Find the line with "(** [const currentFrame" in the entries below. Repeat it, every following line, and the line with "(** ** Playback state of the [App] component", exactly and with nothing added.

Stored records:
>>>

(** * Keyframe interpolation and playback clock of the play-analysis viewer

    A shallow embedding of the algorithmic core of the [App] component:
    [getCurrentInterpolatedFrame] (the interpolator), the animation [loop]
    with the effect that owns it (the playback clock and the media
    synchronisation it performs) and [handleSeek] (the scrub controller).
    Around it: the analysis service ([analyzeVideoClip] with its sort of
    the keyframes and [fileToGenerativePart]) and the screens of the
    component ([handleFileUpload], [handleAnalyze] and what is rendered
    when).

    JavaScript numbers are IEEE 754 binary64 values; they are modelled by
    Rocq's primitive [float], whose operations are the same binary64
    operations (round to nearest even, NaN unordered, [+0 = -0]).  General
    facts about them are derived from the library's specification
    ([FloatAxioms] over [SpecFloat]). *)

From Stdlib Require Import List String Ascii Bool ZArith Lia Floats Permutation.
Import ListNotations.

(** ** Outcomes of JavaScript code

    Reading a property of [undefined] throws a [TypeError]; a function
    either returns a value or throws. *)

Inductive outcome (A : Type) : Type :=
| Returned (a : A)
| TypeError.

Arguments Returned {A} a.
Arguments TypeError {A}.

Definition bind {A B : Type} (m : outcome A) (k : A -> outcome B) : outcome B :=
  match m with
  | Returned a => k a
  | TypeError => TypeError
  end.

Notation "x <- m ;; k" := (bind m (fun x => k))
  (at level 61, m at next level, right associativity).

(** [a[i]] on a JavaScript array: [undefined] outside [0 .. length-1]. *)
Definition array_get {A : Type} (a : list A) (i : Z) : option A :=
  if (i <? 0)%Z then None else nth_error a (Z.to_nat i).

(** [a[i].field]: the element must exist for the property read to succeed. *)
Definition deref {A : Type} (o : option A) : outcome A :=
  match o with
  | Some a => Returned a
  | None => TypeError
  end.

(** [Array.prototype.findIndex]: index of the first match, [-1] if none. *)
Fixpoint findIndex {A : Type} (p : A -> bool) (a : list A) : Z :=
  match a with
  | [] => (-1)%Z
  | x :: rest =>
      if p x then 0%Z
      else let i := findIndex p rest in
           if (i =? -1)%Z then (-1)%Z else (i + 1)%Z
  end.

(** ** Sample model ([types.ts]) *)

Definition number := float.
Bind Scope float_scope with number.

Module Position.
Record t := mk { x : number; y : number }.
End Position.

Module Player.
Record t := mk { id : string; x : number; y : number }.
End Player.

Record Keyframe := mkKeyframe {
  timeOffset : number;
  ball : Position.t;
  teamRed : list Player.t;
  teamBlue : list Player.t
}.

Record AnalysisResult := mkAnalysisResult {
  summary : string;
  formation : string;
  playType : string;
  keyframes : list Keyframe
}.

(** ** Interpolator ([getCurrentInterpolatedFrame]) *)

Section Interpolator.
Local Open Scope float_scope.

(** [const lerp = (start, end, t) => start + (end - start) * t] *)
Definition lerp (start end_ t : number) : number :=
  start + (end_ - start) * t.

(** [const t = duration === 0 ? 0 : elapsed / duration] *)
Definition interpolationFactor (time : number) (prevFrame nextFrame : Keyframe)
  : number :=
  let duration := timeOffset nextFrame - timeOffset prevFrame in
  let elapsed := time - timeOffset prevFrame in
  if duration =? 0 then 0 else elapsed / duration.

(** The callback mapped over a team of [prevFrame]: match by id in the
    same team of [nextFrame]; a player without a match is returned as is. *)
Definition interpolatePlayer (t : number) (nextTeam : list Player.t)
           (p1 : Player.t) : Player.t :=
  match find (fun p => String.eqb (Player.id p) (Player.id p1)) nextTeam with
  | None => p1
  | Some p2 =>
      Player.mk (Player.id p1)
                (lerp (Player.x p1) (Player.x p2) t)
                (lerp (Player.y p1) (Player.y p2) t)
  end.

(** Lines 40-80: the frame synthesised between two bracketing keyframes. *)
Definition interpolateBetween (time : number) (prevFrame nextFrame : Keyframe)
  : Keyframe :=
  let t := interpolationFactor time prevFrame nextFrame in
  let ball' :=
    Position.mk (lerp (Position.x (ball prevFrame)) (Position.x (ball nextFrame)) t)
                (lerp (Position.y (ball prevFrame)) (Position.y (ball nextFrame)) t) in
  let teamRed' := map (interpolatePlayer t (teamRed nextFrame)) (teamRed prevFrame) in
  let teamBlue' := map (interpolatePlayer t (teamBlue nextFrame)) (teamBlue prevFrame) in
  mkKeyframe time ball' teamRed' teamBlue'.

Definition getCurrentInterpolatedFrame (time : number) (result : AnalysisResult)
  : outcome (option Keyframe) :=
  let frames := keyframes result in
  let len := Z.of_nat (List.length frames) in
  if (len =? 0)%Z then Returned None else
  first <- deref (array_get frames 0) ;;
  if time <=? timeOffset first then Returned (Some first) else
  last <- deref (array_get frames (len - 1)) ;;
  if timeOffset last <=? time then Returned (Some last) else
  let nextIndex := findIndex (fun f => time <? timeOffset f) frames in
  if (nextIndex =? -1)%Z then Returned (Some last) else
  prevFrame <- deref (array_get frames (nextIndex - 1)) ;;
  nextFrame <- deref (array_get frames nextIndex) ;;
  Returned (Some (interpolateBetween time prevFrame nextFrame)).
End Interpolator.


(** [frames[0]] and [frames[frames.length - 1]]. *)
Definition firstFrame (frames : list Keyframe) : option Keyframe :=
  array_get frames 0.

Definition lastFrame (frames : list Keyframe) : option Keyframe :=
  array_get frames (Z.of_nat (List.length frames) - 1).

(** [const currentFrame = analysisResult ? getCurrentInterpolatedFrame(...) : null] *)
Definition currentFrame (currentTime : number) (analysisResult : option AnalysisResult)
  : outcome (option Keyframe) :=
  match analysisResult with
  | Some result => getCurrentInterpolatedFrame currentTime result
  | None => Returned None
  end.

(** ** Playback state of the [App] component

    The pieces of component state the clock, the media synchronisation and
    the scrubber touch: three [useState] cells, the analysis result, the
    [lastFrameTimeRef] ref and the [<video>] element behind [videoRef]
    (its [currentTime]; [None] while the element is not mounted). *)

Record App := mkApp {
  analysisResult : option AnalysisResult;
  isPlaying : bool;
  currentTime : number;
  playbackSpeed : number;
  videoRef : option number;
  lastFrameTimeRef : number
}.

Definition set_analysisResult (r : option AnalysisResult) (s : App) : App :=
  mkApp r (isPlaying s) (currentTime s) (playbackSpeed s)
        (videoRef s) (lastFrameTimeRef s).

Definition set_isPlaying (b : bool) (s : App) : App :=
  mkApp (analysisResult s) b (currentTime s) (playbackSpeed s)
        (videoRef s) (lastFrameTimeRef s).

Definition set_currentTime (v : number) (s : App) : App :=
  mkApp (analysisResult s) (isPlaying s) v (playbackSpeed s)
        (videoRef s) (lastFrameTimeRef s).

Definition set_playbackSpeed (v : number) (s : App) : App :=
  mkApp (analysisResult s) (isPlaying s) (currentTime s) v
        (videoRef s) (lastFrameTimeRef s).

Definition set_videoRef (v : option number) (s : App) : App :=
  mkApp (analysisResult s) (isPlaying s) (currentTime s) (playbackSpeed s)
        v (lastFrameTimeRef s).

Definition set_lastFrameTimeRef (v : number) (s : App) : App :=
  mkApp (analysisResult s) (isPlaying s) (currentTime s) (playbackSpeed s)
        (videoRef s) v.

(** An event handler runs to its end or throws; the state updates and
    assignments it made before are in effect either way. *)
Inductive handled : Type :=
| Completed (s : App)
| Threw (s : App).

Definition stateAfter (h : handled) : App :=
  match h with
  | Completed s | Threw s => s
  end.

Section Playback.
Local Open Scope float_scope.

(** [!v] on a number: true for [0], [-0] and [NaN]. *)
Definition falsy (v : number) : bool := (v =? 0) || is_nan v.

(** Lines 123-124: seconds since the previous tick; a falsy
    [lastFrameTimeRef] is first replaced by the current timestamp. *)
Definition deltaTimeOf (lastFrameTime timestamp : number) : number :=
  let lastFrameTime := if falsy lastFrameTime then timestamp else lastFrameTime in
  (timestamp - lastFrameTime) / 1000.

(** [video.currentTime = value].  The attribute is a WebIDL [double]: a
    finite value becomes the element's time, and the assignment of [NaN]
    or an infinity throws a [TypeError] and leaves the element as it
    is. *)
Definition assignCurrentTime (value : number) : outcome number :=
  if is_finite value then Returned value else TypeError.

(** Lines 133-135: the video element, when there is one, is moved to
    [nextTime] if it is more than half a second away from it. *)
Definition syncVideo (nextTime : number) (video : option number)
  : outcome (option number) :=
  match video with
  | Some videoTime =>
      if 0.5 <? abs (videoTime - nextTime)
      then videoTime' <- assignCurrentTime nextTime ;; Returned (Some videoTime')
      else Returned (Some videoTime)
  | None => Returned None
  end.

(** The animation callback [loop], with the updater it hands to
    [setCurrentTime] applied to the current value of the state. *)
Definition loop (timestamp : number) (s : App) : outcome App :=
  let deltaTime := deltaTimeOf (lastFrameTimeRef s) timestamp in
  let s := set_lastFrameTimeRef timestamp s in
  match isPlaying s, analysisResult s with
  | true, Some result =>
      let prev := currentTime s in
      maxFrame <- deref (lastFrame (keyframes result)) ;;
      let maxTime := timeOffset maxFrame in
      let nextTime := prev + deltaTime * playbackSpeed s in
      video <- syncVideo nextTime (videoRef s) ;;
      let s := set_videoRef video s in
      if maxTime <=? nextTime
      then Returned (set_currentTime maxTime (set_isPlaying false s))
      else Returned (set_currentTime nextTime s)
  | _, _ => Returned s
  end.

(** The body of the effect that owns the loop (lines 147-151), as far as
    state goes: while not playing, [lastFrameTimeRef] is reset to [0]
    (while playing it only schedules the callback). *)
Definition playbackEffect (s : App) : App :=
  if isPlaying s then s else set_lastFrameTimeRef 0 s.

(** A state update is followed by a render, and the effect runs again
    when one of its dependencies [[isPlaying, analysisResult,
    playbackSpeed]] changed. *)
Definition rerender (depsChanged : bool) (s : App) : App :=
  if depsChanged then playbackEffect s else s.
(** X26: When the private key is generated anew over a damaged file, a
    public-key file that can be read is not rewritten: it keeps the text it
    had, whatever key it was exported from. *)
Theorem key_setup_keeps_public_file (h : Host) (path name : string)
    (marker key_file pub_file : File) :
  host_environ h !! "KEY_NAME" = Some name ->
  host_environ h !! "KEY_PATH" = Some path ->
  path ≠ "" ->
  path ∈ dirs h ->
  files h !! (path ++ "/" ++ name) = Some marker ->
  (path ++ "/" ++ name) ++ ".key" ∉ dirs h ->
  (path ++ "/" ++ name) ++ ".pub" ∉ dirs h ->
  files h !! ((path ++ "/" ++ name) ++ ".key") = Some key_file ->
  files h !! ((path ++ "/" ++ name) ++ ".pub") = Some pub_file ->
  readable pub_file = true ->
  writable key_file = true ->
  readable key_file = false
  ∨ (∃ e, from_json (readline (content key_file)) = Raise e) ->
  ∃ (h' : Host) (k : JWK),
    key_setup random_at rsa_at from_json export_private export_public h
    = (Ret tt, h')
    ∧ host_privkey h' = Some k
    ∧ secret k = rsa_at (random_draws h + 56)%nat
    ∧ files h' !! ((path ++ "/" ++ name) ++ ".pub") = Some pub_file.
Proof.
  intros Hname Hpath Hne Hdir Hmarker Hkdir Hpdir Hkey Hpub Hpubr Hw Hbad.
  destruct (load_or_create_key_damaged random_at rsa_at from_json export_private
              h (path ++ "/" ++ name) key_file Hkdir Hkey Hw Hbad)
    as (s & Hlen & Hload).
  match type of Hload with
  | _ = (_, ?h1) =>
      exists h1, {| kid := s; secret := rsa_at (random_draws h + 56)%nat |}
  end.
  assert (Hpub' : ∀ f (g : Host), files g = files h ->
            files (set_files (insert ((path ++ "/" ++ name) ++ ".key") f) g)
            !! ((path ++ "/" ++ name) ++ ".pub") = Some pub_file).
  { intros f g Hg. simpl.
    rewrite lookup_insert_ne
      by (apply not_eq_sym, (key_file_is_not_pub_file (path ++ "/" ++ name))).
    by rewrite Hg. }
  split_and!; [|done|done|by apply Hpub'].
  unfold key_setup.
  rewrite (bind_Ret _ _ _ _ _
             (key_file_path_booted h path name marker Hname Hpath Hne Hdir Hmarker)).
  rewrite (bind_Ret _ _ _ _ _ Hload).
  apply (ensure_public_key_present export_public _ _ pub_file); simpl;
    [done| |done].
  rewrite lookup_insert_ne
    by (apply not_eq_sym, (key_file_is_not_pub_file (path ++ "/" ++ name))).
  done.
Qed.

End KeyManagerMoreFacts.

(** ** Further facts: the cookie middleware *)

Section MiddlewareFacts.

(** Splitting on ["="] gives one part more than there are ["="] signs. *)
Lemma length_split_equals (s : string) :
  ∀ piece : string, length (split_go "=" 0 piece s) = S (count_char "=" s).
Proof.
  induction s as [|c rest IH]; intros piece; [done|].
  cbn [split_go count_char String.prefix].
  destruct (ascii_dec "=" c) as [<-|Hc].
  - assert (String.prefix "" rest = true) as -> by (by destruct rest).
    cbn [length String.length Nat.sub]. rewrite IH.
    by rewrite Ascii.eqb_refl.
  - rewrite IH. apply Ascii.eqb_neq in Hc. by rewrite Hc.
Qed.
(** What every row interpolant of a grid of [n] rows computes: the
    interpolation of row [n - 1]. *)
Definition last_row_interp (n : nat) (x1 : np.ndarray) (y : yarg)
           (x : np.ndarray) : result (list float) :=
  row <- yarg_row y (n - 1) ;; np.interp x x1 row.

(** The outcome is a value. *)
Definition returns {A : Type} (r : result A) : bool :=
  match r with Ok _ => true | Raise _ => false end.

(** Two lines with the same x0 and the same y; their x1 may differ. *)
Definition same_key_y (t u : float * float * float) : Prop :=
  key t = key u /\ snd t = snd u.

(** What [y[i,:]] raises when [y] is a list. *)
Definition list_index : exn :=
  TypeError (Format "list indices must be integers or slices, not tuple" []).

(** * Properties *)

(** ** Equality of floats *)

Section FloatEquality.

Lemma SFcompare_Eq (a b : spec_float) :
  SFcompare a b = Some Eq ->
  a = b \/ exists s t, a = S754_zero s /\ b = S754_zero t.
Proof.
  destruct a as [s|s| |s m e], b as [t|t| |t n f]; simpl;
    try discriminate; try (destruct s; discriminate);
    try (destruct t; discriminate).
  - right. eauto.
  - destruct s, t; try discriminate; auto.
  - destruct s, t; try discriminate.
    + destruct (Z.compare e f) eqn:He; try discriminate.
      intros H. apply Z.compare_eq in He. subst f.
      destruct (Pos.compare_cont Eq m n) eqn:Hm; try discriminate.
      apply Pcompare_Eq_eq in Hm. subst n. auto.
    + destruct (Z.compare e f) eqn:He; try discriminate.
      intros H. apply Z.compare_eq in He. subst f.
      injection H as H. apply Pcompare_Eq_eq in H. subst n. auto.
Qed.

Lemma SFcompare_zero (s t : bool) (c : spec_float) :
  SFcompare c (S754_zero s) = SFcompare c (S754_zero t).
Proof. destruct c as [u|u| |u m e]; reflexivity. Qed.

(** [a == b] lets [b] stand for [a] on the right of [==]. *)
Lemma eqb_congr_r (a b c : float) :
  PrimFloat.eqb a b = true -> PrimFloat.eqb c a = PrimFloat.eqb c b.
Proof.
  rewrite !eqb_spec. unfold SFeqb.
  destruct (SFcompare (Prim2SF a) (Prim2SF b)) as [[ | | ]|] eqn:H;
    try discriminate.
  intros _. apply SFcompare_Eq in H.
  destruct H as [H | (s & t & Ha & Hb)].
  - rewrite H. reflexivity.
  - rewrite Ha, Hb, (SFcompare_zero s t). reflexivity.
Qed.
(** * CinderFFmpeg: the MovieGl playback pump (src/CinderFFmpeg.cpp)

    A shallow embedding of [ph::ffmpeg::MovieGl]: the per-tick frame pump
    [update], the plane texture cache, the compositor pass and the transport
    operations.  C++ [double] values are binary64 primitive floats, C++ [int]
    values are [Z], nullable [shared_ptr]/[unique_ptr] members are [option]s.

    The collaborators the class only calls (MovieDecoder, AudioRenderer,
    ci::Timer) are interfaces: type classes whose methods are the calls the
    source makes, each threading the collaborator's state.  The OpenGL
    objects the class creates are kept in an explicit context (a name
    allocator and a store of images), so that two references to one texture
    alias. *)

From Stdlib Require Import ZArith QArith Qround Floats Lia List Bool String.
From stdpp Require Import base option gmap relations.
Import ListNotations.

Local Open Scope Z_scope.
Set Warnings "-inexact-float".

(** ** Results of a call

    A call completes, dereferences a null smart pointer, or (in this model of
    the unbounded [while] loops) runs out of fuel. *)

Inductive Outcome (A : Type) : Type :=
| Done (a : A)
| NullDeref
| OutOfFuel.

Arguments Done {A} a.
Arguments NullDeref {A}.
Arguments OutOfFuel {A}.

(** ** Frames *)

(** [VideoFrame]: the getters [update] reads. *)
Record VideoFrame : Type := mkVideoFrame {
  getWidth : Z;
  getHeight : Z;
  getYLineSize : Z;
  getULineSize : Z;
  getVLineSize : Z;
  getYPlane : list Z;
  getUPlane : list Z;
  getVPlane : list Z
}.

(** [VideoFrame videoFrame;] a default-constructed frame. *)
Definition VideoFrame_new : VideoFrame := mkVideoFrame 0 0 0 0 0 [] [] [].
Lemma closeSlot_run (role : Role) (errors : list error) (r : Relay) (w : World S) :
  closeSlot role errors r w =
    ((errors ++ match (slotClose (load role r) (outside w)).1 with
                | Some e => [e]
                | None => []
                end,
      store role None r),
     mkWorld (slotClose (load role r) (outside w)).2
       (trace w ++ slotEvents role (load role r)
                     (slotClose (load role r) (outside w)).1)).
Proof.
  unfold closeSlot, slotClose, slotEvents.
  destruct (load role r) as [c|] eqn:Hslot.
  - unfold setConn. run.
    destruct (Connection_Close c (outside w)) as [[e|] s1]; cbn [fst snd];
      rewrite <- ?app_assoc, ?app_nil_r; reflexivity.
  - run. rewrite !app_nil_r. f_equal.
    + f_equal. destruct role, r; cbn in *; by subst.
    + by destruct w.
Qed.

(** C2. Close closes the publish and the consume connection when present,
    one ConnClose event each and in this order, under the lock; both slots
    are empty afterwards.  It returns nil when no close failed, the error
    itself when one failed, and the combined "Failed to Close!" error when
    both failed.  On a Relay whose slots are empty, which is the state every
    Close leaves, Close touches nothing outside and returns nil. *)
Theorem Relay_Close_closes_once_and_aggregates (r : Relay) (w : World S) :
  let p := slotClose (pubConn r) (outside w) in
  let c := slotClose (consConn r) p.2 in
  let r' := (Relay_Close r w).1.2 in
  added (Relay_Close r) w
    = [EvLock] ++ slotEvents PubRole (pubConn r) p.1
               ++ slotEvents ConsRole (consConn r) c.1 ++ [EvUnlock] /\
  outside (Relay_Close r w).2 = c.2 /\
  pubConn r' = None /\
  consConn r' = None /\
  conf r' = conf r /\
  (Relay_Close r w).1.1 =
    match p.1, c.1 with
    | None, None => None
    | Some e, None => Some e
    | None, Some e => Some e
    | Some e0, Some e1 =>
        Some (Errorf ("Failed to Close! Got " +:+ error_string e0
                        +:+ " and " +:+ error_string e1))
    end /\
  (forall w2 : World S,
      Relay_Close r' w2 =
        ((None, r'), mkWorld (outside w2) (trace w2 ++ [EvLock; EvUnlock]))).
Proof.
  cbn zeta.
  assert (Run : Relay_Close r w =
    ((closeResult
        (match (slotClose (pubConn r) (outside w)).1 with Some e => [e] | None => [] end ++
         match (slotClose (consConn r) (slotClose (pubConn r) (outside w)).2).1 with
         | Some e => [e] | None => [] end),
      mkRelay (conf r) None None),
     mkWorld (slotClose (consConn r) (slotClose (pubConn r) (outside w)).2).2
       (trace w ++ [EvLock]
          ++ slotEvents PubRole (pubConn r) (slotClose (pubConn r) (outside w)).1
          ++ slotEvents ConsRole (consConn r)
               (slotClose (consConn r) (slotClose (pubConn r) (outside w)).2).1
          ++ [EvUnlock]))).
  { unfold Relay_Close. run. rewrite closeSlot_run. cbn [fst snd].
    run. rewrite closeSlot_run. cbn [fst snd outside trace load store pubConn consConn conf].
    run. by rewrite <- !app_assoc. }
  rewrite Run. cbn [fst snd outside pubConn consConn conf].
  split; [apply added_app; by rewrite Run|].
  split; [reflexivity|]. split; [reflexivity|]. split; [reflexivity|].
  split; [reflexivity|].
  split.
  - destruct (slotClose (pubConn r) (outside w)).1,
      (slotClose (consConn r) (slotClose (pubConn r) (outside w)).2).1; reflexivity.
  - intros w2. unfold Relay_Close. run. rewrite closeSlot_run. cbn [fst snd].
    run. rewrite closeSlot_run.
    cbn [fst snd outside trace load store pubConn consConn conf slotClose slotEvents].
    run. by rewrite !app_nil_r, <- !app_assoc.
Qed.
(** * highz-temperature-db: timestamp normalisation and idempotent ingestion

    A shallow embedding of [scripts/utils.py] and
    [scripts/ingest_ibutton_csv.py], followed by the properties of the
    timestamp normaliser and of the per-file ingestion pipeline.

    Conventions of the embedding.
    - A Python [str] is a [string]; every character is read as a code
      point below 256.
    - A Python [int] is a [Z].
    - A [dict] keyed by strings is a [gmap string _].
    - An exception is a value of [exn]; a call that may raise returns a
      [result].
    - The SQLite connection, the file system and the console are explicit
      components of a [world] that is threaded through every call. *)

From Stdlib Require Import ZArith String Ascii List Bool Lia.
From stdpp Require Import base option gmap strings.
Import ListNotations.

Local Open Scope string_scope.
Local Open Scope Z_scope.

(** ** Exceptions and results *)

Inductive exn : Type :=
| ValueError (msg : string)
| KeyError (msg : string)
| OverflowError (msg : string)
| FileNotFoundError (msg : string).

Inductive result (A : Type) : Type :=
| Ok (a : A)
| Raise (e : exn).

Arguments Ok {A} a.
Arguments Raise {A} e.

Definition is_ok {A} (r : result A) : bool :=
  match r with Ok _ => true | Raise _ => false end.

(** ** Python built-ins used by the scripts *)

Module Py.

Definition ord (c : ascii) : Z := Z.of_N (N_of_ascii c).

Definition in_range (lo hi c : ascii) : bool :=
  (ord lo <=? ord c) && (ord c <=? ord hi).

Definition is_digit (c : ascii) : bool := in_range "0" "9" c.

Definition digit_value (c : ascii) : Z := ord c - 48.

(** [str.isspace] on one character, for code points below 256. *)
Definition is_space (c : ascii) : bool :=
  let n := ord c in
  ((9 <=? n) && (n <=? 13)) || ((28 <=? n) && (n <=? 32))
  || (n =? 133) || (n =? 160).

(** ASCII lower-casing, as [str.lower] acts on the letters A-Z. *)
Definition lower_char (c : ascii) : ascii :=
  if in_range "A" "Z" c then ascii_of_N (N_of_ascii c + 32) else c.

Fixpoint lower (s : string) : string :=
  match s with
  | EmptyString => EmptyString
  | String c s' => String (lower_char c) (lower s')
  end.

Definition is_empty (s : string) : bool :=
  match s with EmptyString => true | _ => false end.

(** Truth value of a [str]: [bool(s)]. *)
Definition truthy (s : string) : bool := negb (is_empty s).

<<<

- Response to the task
(** [const currentFrame = analysisResult ? getCurrentInterpolatedFrame(...) : null] *)
Definition currentFrame (currentTime : number) (analysisResult : option AnalysisResult)
  : outcome (option Keyframe) :=
  match analysisResult with
  | Some result => getCurrentInterpolatedFrame currentTime result
  | None => Returned None
  end.

(** ** Playback state of the [App] component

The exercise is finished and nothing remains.